Americans, being liberals, believe in freedom of religion and freedom of conscience. It’s a sincere belief. Of course, when you press them, there are limits. “What if my religion/conscience demands I do ______?” (Insert grossly evil and socially harmful act.) Well, freedom of religion can’t be entirely open-ended. How shall we state the limits? How about this: people can follow their religion/conscience/philosophy as long as it doesn’t involve breaking the law. That’s no good, because it renders freedom of religion meaningless; the Roman martyrs were breaking the law, after all. In practice, the way it works out is that a belief is respected–meaning life is not made intolerable for its adherents–if the majority believes it to be a belief that a reasonable person might hold, even if most of them don’t actually hold it. Yes, I know that liberal philosophers have attempted to find neutral, non-question-begging ways of ascertaining what counts as “public reason”, but the thing can’t be done. We must decide which version of reason is used to evaluate rationality and which epistemic community gets to call itself “the public”. Given this necessity, I actually think the informal rule of what gets tolerated makes a lot of sense.
We Christians have made a grave mistake in ignoring the informal limits of public tolerance. The American Catholic Church, for example, has decided for the past half-century not to make any attempts to convince people of the intrinsic evil of contraception. Apparently making life easier for the clergy is more important than trying to save the 90% of lay Catholics who are headed toward hellfire for regularly committing mortal sin, but that’s material for a different post. The point is that the episcopate assumed that traditional sexual morality would continue to be a respected and tolerated belief even if no effort was made to convince people that the belief is reasonable. And the only way to convince people that a belief is reasonable is by at least trying to convince them that it is true. You may not convince them, but if your arguments have merit, you will probably at least convince them that yours are beliefs for which society should allow room. If all you do is demand respect for your beliefs because of your sincerity, it will make no impression, because a person who is sincere about his beliefs doesn’t go on about his sincerity; he gives arguments for why he holds those beliefs. The liberal majority are not going to accept our beliefs as reasonable if we give them no reasons. Nor should they.
Today, there is a feeling that things are getting much worse for us. It can be a shock looking back at the television shows and movies from my childhood; I notice that even in the 80s and 90s, the cultural conversation about matters of sex, gender, and community was entirely one-sided.

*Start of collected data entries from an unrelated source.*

(** [_encode_well_known]; [None]: not handled. *)
Definition _encode_well_known (m : message) : result json_failure (option json) :=
  let name := FULL_NAME (cls m) in
  if decide (name = TIMESTAMP) then
    seconds ← get_int m (u "seconds"); nanos ← get_int m (u "nanos");
    s ← encode_timestamp seconds nanos; Ok (Some (JStr s))
  else if decide (name = DURATION) then
    seconds ← get_int m (u "seconds"); nanos ← get_int m (u "nanos");
    s ← encode_duration seconds nanos; Ok (Some (JStr s))
  else if decide (name = FIELD_MASK) then
    '(_, paths) ← get_items m (u "paths");
    camel ← traverse_json (fun v => match v with Scalar (StrV p) => _snake_to_camel p | _ => Raise other_type end) paths;
    Ok (Some (JStr (join [44] camel)))
  else if decide (name = STRUCT) then
    '(_, es) ← get_entries m (u "fields"); j ← encode_entries nested_value es; Ok (Some j)
  else if decide (name = LIST_VALUE) then
    '(_, vs) ← get_items m (u "values"); j ← encode_items nested_value vs; Ok (Some j)
  else if decide (name = VALUE) then j ← encode_value_message m; Ok (Some j)
  else if decide (name ∈ _WRAPPERS) then
    '(i, f) ← _field (cls m) (u "value");
    j ← _encode_value (codec_of f) (get_value m i f); Ok (Some j)
  else if decide (name = ANY) then j ← encode_any m; Ok (Some j)
  else if decide (name = EMPTY) then Ok (Some (JObj []))
  else Ok None.

End Nested.

Fixpoint message_to_value (fuel : nat) (o : options) (m : message) : result json_failure json :=
  match fuel with
  | O => Raise JsonFuel
  | S fuel =>
      w ← _encode_well_known o (message_to_value fuel o) m;
      match w with
      | Some j => Ok j
      | None => d ← dict_of o (message_to_value fuel o) m; Ok (JObj d)
      end
  end.

Definition message_to_dict (fuel : nat) (o : options) (m : message) : result json_failure (list (pystr * json)) :=
  dict_of o (message_to_value fuel o) m.

End Encode.

(** ** Parsing *)

Section Parse.
Context `{JsonProgram} `{PyCase} `{PyDigits}.

Definition lift_message {A} (r : result message_error A) : result json_failure A :=
  match r with Ok a => Ok a | Raise e => Raise (Unwrapped e) end.

(** [except (TypeError, ValueError, OverflowError)] of [_parse_value] *)
Definition wrap {A} (r : result json_failure A) : result json_failure A :=
  match r with
  | Ok a => Ok a
  | Raise (Unwrapped e) => Raise (if caught e then JsonError "invalid value" else Unwrapped e)
  | Raise FloatOverflow => Raise (JsonError "int too large to convert to float")
  | Raise e => Raise e
  end.

Definition _parse_integer (j : json) : result json_failure Z :=
  let invalid := Raise (JsonError "invalid ProtoJSON integer") in
  match j with
  | JBool _ => Raise (JsonError "integer field does not accept bool")
  | JInt n => Ok n
  | JFloat x => if isfinite x && float_is_integer x then Ok (float_to_int x) else invalid
  | JStr s =>
      if str_contains 32 s then invalid else
      match py_int s with
      | Some n => Ok n
      | None =>
          match py_float s with
          | Some x => if isfinite x && float_is_integer x then Ok (float_to_int x) else invalid
          | None => invalid
          end
      end
  | _ => invalid
  end.

Definition no_surrogate (s : pystr) : bool := match utf8_encode s with Some _ => true | None => false end.

Definition _parse_float (j : json) : result json_failure Z :=
  match j with
  | JStr s =>
      if decide (s = u "NaN") then Ok NAN
      else if decide (s = u "Infinity") then Ok INF
      else if decide (s = u "-Infinity") then Ok (with_sign true INF)
      else match py_float s with
           | None => Raise (JsonError "could not convert string to float")
           | Some x => if decide (s = u "nan") then Raise (JsonError "NaN requires the exact spelling") else Ok x
           end
  | JInt n =>
      match float_of_integer n with Some x => Ok x | None => Raise FloatOverflow end
  | JBool b => Ok (if b then 0x3FF0000000000000 else 0)
  | JFloat x => if isfinite x then Ok x else Raise (JsonError "non-finite floats require a quoted spelling")
  | _ => Raise (JsonError "invalid ProtoJSON float")
  end.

Even then, there was no visible defense of natural law positions; the only difference is that now, after so many decades of silence from our side, the majority has decided that there is nothing to be said for our beliefs, that they are irrational animus which not only deserve no respect in law, but should be actively suppressed. Like many other reactionaries, I often fall into the habit of suggesting that the liberals somehow cheated to get their hegemonic position. They propagandize through schools! They propagandize through the movies! Yes, true, but really, isn’t this what one would expect people with sincere convictions to do, tell the truth as they see it in education and art? Shouldn’t we do the same? It’s our own fault if they have the stomach for a fight and we don’t.